- _AIM OF THE TASK_
Scan the entries for the word "OutOfBounds", and copy every line where it appears.

- _SUPPLIED DATA_
········
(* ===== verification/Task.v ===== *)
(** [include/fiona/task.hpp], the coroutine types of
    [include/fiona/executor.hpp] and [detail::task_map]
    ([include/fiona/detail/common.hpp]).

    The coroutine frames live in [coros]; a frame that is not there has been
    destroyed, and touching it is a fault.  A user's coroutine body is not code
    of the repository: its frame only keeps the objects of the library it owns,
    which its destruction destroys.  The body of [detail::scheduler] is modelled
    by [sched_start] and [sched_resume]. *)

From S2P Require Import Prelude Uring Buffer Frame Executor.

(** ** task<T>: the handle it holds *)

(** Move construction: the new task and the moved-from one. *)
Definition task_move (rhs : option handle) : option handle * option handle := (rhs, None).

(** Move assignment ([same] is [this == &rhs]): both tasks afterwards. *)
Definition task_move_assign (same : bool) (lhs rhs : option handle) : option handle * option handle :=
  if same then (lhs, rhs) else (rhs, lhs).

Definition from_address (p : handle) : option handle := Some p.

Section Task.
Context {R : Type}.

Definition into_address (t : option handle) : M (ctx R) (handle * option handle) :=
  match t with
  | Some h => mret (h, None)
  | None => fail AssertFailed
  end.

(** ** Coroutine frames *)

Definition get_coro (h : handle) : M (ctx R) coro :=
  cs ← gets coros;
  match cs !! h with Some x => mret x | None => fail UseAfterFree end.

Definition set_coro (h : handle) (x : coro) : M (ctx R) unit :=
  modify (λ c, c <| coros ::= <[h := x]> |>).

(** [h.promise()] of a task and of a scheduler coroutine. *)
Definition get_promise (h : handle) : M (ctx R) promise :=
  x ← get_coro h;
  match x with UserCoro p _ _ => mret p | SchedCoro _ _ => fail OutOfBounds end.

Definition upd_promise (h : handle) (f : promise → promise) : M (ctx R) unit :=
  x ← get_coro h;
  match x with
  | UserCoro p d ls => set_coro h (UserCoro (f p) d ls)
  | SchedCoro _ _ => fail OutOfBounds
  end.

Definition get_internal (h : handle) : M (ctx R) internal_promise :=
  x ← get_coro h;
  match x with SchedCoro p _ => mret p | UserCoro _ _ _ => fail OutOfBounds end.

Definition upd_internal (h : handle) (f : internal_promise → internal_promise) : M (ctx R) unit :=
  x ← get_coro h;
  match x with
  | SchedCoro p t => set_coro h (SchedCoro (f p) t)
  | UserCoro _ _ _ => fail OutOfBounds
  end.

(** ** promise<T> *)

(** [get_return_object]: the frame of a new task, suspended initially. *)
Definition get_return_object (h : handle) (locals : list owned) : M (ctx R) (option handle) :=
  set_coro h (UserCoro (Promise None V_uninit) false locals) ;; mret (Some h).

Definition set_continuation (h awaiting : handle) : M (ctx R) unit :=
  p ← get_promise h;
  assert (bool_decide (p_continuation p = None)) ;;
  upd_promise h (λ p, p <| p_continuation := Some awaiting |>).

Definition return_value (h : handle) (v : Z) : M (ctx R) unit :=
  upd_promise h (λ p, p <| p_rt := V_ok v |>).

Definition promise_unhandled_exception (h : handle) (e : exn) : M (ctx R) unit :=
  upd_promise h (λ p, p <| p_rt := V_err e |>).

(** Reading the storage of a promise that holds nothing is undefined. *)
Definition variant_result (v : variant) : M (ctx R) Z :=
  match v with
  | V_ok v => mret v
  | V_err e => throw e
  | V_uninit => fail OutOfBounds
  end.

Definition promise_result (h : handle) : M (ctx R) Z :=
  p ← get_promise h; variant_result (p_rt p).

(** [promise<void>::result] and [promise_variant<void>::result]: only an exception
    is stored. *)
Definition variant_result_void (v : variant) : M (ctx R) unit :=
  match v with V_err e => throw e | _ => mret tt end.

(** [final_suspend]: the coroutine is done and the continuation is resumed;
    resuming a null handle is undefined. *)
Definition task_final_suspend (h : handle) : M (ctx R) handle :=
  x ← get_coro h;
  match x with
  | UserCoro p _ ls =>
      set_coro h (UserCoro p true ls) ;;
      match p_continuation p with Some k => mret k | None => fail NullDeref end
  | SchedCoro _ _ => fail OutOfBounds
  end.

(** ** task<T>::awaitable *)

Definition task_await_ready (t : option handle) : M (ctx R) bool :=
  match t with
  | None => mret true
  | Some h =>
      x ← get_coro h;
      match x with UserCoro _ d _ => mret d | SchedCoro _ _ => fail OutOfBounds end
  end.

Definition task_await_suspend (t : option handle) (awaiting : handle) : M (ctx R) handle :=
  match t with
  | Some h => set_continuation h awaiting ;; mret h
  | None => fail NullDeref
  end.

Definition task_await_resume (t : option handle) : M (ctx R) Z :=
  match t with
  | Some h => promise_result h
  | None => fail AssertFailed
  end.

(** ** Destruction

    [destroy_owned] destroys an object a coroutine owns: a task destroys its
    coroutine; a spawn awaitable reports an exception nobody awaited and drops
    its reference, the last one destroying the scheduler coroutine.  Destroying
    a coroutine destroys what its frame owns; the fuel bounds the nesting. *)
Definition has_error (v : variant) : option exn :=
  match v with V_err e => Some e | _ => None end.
········
- _EXERCISE RESULT_
  match x with UserCoro p _ _ => mret p | SchedCoro _ _ => fail OutOfBounds end.
  | SchedCoro _ _ => fail OutOfBounds
  match x with SchedCoro p _ => mret p | UserCoro _ _ _ => fail OutOfBounds end.
  | UserCoro _ _ _ => fail OutOfBounds
  | V_uninit => fail OutOfBounds
  | SchedCoro _ _ => fail OutOfBounds
      match x with UserCoro _ d _ => mret d | SchedCoro _ _ => fail OutOfBounds end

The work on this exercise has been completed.